**PROVIDED ENTRIES**.
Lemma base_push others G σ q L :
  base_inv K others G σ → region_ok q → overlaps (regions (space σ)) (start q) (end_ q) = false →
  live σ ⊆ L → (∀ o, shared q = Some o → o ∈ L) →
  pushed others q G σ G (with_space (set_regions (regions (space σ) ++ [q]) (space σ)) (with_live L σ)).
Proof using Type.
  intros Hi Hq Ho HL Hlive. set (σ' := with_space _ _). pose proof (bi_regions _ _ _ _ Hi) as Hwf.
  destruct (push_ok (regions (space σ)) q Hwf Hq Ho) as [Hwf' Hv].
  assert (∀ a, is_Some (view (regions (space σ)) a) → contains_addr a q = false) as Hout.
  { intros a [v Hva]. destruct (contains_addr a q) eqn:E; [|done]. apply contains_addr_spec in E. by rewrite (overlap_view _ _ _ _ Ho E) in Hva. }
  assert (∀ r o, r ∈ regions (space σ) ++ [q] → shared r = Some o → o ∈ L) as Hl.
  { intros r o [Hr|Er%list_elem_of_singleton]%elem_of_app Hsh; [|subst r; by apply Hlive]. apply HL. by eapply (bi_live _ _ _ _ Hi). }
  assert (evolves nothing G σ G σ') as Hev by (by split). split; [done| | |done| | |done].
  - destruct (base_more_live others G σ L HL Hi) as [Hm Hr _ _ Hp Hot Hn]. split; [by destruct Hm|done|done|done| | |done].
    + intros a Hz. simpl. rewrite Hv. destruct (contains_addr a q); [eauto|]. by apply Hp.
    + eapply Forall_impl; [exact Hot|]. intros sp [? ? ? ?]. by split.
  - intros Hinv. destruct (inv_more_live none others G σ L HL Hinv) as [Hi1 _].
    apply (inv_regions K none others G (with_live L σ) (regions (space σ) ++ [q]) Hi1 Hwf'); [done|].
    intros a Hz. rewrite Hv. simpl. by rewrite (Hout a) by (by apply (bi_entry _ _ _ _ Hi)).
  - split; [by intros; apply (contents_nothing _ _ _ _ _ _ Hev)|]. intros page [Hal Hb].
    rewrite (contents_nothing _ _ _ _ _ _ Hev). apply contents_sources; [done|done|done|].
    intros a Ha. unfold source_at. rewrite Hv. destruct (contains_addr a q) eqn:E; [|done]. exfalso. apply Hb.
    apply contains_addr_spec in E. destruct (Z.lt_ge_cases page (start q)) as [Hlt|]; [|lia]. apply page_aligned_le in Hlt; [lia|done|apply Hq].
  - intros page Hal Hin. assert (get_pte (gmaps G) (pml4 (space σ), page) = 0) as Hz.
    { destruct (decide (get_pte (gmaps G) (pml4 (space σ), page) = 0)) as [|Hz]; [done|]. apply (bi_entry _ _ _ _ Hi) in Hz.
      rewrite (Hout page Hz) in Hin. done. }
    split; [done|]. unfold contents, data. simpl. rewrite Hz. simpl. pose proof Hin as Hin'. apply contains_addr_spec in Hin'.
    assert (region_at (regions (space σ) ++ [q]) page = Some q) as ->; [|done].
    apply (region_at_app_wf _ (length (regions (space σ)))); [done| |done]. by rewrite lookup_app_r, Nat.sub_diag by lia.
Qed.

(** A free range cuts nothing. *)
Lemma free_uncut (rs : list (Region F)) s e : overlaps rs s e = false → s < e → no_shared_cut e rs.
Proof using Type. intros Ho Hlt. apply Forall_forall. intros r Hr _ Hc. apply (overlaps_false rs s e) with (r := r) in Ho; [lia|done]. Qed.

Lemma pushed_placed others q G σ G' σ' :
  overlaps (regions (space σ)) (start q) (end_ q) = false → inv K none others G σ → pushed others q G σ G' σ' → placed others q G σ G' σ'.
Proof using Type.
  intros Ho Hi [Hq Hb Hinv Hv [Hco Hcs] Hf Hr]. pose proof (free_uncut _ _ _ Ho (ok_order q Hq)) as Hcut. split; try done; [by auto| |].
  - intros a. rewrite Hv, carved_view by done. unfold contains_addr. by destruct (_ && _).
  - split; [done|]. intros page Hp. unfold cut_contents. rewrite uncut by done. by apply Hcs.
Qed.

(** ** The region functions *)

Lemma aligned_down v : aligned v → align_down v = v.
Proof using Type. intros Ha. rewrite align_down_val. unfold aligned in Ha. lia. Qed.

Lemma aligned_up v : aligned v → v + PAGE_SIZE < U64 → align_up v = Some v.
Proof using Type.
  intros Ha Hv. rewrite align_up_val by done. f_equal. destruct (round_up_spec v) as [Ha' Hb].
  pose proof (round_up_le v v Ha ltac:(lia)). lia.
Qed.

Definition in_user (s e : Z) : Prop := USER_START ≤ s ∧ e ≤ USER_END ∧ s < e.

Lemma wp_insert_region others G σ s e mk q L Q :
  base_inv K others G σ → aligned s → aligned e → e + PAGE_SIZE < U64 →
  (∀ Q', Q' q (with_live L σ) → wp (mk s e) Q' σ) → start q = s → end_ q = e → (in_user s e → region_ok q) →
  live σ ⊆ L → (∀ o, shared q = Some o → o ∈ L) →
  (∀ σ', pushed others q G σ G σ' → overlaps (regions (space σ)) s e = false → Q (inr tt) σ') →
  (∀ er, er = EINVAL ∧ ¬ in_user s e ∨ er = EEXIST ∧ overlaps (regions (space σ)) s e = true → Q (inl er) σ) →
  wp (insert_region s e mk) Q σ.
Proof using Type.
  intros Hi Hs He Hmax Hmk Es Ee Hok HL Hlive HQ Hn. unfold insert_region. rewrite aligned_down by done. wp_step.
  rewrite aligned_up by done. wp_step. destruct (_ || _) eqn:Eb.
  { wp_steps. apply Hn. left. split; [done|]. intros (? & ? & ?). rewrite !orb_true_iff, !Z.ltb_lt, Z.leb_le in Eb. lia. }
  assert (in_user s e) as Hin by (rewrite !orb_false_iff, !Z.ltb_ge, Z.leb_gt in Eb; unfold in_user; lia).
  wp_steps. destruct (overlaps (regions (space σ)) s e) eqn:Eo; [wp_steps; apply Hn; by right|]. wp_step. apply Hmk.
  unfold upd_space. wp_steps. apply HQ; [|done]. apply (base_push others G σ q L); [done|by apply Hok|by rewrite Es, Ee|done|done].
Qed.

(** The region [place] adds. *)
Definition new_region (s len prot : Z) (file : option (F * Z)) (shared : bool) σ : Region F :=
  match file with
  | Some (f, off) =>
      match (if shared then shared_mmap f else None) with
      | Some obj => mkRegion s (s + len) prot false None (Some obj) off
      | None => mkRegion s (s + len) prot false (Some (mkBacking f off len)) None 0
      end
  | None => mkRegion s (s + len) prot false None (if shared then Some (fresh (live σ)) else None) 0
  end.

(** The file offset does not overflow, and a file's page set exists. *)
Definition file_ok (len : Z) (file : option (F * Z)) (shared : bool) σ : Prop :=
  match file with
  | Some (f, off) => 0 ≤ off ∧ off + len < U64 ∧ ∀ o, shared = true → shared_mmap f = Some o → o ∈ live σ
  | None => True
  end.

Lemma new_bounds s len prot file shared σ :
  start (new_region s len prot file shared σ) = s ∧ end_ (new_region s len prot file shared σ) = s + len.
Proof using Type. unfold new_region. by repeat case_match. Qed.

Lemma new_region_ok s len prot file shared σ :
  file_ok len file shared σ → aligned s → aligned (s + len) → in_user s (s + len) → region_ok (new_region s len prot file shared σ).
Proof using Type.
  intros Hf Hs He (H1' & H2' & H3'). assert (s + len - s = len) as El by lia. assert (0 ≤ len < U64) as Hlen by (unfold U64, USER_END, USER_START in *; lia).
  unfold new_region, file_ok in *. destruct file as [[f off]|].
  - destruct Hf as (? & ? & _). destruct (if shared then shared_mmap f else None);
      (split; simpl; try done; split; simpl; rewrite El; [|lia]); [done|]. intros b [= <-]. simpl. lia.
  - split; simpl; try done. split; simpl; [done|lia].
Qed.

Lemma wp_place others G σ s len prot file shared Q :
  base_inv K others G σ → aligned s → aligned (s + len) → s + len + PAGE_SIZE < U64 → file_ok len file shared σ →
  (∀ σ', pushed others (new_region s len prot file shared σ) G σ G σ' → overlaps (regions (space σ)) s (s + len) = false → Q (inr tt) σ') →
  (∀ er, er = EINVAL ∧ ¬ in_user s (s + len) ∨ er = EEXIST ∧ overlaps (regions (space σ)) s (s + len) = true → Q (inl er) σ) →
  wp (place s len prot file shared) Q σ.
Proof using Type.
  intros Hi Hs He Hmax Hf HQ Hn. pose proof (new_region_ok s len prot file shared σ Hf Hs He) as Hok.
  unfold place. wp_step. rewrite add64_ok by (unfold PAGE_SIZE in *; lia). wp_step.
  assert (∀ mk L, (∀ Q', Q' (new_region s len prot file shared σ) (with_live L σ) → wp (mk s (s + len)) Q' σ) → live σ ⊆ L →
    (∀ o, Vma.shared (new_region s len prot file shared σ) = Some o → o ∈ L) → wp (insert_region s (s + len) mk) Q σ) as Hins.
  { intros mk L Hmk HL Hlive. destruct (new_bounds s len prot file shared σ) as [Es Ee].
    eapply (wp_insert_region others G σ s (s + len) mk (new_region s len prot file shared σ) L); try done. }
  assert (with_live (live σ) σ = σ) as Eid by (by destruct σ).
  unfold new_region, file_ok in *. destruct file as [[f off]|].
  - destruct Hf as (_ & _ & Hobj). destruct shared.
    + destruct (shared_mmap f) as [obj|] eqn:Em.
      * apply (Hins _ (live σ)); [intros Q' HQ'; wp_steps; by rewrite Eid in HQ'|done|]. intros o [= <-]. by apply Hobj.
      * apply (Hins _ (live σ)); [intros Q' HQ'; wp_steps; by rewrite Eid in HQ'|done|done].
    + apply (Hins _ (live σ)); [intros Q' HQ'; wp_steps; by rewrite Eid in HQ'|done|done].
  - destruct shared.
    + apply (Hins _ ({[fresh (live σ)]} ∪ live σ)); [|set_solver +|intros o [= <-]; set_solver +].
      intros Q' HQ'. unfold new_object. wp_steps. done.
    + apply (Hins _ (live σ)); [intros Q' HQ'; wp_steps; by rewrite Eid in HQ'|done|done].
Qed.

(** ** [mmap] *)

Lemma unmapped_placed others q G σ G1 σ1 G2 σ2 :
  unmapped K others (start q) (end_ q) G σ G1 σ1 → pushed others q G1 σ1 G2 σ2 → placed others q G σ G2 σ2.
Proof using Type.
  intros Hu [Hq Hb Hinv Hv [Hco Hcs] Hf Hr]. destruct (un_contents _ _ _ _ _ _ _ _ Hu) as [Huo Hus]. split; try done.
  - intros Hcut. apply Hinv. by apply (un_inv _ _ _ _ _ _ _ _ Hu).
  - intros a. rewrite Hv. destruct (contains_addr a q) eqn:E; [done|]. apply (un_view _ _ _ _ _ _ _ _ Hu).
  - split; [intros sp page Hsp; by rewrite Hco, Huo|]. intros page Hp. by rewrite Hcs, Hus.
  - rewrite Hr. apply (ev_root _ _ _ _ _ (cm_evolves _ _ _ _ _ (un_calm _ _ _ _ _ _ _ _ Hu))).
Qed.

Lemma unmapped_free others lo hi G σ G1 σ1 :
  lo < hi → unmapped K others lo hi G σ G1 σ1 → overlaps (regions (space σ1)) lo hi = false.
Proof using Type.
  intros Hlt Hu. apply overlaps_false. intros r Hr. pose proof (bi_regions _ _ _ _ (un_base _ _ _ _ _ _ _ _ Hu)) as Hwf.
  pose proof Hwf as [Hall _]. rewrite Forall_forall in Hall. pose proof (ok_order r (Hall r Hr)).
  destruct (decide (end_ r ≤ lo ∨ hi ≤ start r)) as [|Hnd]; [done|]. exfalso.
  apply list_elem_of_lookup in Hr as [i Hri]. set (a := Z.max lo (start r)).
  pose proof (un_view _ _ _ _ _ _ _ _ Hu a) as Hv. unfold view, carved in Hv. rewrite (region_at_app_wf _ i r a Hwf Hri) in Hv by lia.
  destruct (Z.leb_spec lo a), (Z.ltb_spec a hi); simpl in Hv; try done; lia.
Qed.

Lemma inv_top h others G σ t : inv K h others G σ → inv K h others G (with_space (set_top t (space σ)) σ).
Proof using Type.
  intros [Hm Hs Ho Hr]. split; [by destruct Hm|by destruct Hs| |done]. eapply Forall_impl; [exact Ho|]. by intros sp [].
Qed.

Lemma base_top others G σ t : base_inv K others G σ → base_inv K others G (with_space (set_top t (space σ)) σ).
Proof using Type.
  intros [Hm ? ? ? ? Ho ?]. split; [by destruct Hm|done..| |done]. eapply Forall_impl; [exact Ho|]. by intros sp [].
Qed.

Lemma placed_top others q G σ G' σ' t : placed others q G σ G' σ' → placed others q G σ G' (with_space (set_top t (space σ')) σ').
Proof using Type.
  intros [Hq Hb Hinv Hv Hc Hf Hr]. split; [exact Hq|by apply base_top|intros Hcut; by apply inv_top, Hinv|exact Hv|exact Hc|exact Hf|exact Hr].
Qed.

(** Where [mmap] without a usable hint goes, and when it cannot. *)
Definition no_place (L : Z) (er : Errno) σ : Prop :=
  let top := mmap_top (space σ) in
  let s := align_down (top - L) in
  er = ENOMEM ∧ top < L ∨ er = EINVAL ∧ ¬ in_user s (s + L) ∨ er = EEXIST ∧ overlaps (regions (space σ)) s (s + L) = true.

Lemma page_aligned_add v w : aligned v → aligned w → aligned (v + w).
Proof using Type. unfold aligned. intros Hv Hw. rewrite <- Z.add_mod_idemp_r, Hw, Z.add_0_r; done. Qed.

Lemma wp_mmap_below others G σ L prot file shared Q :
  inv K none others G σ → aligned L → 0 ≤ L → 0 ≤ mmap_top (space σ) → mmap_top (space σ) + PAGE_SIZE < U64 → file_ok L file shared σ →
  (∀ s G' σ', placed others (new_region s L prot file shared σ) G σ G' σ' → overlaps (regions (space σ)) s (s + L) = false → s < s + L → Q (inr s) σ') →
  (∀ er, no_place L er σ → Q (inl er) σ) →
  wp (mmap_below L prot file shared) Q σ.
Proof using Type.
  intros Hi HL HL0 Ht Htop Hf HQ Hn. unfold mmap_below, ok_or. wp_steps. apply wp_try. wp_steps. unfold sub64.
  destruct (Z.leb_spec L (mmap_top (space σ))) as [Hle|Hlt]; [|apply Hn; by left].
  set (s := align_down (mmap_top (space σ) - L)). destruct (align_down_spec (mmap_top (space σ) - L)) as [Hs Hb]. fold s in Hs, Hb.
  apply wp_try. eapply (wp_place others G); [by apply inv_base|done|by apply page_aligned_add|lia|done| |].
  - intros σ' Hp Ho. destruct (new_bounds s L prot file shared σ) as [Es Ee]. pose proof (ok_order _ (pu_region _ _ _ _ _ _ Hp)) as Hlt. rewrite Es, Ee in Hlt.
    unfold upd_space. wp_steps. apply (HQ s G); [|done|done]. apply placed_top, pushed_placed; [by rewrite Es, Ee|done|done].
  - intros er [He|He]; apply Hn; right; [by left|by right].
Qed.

**TASK OBJECTIVE**.
Read through the data and copy every line where "bool" shows up.

**OUTPUT OF THE EXERCISE**.
Definition new_region (s len prot : Z) (file : option (F * Z)) (shared : bool) σ : Region F :=
Definition file_ok (len : Z) (file : option (F * Z)) (shared : bool) σ : Prop :=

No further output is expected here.